WHAT TO WORK ON: Your job with the data below is to output exactly the lines from the one holding "setStore s k None)" down to the one holding "let s := app_Spec app in", both included, and no others.
[DATA LISTING]
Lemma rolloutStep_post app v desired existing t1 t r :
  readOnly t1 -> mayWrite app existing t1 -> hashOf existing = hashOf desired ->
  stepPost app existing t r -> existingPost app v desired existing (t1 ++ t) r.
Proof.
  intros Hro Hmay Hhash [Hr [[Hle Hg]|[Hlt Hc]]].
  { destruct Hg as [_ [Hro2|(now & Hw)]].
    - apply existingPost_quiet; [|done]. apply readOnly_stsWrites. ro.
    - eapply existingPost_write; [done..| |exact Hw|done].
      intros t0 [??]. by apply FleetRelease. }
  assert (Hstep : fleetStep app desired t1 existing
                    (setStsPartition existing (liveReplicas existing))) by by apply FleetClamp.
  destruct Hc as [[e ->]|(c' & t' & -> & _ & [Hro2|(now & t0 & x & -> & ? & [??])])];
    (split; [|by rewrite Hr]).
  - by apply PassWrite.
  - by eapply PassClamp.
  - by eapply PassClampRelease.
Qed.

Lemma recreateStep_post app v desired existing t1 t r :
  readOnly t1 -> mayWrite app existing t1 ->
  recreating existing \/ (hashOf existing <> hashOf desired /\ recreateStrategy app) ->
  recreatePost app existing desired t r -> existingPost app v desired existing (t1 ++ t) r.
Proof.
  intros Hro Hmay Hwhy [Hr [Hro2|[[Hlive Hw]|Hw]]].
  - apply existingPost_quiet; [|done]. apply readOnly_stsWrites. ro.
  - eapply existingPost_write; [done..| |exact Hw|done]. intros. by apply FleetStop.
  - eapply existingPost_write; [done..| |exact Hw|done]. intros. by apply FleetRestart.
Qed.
[/DATA LISTING]
[DATA LISTING]
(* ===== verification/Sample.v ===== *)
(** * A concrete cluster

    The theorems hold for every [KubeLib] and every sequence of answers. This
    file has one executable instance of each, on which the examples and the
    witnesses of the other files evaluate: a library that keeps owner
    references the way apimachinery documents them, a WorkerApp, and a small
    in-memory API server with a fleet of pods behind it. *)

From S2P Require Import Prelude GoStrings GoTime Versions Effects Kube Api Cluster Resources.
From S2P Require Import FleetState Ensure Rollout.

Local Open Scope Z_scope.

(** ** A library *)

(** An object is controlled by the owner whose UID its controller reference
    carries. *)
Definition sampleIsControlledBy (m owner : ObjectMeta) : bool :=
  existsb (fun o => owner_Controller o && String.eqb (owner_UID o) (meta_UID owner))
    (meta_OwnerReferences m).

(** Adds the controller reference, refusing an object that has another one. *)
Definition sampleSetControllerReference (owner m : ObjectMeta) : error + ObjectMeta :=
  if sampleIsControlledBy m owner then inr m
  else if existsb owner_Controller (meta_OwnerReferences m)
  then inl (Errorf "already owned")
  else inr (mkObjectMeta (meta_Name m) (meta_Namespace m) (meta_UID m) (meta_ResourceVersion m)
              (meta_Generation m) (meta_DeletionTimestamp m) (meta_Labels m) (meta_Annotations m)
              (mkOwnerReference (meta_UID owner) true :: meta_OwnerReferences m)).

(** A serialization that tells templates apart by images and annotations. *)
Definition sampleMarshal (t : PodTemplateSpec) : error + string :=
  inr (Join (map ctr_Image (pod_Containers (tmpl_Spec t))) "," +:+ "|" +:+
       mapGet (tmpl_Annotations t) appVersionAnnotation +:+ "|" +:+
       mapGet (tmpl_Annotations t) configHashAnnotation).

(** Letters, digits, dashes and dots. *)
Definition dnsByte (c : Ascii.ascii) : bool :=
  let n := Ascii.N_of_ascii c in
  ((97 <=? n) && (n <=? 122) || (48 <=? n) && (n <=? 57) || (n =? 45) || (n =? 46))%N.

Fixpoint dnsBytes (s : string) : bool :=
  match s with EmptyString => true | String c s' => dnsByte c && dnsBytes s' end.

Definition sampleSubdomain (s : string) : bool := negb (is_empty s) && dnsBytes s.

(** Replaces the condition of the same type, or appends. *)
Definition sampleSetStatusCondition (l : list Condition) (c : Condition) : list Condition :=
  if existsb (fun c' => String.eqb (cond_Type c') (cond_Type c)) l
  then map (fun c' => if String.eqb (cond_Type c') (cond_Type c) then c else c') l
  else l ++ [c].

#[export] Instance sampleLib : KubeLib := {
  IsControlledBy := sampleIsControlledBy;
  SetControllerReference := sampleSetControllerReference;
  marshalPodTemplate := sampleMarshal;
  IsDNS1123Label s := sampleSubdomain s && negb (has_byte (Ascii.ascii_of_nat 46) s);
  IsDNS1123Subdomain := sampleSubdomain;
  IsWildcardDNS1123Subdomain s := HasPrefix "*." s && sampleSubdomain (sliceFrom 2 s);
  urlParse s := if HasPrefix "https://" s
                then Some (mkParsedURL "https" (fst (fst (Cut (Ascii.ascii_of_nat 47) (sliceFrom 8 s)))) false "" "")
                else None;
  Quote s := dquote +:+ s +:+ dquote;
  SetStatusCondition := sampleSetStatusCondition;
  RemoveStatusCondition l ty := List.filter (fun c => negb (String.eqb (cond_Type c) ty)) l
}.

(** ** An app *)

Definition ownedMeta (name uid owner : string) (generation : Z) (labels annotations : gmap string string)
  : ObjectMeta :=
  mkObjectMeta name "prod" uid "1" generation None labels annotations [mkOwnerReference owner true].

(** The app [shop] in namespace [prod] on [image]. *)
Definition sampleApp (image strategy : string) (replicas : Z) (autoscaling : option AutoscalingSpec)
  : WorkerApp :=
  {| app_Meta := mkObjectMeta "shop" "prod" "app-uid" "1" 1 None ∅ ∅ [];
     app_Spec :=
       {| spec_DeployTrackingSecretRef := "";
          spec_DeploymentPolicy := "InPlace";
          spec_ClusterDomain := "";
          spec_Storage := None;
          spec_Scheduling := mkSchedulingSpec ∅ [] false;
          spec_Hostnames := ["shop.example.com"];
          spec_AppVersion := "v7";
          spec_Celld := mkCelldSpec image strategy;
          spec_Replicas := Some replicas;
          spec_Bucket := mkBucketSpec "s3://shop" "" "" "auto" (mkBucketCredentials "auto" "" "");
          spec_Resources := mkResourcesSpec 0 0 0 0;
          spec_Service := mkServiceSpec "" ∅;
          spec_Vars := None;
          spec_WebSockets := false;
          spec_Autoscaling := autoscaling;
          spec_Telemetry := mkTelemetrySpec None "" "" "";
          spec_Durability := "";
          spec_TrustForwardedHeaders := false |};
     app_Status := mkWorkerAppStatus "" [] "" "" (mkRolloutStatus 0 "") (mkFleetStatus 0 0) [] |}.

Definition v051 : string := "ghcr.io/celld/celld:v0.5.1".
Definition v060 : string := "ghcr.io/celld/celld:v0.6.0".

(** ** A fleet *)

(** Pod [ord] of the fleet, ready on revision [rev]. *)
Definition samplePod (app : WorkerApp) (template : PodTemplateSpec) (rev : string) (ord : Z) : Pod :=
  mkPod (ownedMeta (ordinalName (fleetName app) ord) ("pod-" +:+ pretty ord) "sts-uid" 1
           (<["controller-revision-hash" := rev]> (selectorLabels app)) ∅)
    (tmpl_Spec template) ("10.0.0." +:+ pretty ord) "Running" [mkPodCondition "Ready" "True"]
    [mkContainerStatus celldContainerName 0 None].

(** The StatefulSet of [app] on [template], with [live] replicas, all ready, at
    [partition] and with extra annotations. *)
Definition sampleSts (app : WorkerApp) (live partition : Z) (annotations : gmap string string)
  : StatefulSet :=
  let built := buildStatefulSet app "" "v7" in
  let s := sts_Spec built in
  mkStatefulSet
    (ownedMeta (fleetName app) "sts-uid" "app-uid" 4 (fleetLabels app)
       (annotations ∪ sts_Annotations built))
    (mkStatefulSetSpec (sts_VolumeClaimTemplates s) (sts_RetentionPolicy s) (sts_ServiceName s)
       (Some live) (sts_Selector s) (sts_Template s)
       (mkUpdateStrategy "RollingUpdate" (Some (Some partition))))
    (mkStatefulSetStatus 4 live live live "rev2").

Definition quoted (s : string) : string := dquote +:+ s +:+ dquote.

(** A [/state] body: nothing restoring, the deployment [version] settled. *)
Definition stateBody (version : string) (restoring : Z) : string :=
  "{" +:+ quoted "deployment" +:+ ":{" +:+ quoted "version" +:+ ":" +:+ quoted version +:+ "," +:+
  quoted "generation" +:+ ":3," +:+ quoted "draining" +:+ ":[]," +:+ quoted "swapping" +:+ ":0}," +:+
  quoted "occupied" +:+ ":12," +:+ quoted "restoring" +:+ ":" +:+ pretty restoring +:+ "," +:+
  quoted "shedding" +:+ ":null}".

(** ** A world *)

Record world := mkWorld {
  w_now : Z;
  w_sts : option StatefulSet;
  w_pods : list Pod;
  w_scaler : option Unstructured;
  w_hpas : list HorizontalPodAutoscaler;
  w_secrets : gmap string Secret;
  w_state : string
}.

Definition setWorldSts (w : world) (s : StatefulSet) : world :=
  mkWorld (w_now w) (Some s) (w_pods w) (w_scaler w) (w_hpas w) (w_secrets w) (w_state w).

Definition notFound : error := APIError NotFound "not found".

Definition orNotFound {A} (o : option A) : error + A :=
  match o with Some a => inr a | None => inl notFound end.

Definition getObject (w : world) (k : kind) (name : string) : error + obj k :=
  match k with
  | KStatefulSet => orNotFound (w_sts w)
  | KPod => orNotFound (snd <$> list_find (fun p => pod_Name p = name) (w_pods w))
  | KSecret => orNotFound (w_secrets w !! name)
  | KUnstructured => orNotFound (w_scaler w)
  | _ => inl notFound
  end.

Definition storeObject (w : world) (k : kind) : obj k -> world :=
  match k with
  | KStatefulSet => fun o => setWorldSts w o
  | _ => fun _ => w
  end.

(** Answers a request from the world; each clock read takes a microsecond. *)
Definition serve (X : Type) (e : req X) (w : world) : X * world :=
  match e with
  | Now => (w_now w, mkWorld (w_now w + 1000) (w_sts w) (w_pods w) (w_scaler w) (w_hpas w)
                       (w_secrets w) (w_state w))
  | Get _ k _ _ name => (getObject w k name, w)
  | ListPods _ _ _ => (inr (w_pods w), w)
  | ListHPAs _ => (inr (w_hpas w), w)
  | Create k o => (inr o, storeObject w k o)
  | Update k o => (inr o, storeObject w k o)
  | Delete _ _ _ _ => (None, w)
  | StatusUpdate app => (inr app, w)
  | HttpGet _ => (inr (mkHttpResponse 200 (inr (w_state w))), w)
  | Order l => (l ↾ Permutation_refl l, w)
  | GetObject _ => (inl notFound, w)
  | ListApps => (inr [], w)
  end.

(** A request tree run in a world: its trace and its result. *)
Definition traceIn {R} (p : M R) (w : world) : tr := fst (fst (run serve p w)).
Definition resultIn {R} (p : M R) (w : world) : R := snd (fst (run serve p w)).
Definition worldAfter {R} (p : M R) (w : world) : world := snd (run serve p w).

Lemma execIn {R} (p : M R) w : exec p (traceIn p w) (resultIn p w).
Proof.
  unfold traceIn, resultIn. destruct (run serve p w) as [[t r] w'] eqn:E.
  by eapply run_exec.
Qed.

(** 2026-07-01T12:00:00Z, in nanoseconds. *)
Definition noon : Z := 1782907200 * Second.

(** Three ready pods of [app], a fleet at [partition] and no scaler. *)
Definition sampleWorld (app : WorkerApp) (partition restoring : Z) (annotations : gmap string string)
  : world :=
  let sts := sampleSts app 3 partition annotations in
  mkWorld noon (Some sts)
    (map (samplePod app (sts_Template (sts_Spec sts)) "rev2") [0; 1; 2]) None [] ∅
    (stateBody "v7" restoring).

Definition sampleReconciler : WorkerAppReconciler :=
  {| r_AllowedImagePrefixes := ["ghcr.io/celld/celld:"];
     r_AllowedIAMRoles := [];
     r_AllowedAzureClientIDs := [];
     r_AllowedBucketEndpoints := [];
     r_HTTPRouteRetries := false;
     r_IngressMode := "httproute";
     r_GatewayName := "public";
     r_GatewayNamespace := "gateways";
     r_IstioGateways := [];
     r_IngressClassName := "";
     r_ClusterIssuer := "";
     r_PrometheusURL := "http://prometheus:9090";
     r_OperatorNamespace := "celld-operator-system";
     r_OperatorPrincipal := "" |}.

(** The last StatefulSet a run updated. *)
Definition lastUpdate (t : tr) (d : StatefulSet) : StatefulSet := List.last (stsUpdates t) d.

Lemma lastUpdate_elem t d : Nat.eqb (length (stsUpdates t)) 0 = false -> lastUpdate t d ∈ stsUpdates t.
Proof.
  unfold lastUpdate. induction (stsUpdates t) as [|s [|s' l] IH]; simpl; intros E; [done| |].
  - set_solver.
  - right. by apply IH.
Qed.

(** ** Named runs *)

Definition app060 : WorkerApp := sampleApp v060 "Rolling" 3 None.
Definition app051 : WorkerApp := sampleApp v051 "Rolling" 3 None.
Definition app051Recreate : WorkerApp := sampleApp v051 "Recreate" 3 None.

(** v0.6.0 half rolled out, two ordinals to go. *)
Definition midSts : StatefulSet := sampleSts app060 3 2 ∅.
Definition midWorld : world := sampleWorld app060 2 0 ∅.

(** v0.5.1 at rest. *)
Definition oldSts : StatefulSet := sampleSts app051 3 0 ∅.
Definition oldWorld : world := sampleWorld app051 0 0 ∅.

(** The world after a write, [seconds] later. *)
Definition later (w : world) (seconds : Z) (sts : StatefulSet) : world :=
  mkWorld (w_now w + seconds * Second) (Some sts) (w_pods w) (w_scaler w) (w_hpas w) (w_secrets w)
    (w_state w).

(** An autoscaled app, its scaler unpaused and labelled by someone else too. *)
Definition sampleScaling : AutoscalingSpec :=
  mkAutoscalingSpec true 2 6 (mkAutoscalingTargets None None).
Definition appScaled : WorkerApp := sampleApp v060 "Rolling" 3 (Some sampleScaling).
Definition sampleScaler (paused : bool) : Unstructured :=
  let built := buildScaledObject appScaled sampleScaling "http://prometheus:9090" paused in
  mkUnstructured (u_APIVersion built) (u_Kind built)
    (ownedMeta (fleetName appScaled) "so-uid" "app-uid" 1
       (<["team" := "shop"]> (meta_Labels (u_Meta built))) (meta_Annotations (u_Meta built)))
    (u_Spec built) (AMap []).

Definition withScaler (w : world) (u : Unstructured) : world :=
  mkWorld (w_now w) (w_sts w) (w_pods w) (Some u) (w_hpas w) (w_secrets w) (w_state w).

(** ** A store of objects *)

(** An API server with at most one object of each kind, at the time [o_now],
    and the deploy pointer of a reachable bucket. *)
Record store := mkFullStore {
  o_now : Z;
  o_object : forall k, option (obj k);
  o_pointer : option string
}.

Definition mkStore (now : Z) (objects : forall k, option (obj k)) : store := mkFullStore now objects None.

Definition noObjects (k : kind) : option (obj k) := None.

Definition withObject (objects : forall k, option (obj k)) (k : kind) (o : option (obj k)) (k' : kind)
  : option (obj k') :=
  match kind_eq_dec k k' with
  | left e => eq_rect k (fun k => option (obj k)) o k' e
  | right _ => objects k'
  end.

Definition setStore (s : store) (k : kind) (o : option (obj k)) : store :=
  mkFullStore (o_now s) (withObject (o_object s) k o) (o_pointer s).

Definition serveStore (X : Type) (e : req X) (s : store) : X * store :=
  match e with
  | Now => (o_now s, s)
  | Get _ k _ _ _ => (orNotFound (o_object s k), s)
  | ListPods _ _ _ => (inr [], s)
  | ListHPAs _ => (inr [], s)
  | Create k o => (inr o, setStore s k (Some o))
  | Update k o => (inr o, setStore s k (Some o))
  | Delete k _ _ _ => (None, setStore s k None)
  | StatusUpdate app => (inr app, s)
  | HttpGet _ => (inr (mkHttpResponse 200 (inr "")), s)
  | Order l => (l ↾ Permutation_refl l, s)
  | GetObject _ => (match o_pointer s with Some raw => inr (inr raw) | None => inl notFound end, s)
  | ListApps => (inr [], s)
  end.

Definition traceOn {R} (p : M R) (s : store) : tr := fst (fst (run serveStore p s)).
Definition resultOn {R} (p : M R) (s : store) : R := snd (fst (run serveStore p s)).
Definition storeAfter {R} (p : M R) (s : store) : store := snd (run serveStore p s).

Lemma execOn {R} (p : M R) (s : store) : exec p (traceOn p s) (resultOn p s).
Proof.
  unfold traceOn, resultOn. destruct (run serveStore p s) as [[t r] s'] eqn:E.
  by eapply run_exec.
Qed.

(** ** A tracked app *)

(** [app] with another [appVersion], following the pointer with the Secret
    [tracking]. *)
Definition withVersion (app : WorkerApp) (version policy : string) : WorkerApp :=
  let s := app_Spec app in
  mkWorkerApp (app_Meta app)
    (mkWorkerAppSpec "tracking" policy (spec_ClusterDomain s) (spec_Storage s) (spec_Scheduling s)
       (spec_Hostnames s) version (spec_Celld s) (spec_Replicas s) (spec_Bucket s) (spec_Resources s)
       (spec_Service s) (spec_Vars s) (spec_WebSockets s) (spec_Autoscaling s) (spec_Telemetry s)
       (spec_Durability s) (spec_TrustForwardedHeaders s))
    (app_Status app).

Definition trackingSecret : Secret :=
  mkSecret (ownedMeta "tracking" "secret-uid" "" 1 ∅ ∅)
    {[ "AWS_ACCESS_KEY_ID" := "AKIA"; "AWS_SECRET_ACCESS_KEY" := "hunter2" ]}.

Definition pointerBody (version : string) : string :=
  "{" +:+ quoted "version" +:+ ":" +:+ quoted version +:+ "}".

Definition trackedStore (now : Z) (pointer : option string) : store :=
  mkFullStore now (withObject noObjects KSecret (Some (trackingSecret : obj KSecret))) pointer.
[/DATA LISTING]
PROBLEM SOLUTION:
  | Delete k _ _ _ => (None, setStore s k None)
  | StatusUpdate app => (inr app, s)
  | HttpGet _ => (inr (mkHttpResponse 200 (inr "")), s)
  | Order l => (l ↾ Permutation_refl l, s)
  | GetObject _ => (match o_pointer s with Some raw => inr (inr raw) | None => inl notFound end, s)
  | ListApps => (inr [], s)
  end.

Definition traceOn {R} (p : M R) (s : store) : tr := fst (fst (run serveStore p s)).
Definition resultOn {R} (p : M R) (s : store) : R := snd (fst (run serveStore p s)).
Definition storeAfter {R} (p : M R) (s : store) : store := snd (run serveStore p s).

Lemma execOn {R} (p : M R) (s : store) : exec p (traceOn p s) (resultOn p s).
Proof.
  unfold traceOn, resultOn. destruct (run serveStore p s) as [[t r] s'] eqn:E.
  by eapply run_exec.
Qed.

(** ** A tracked app *)

(** [app] with another [appVersion], following the pointer with the Secret
    [tracking]. *)
Definition withVersion (app : WorkerApp) (version policy : string) : WorkerApp :=
  let s := app_Spec app in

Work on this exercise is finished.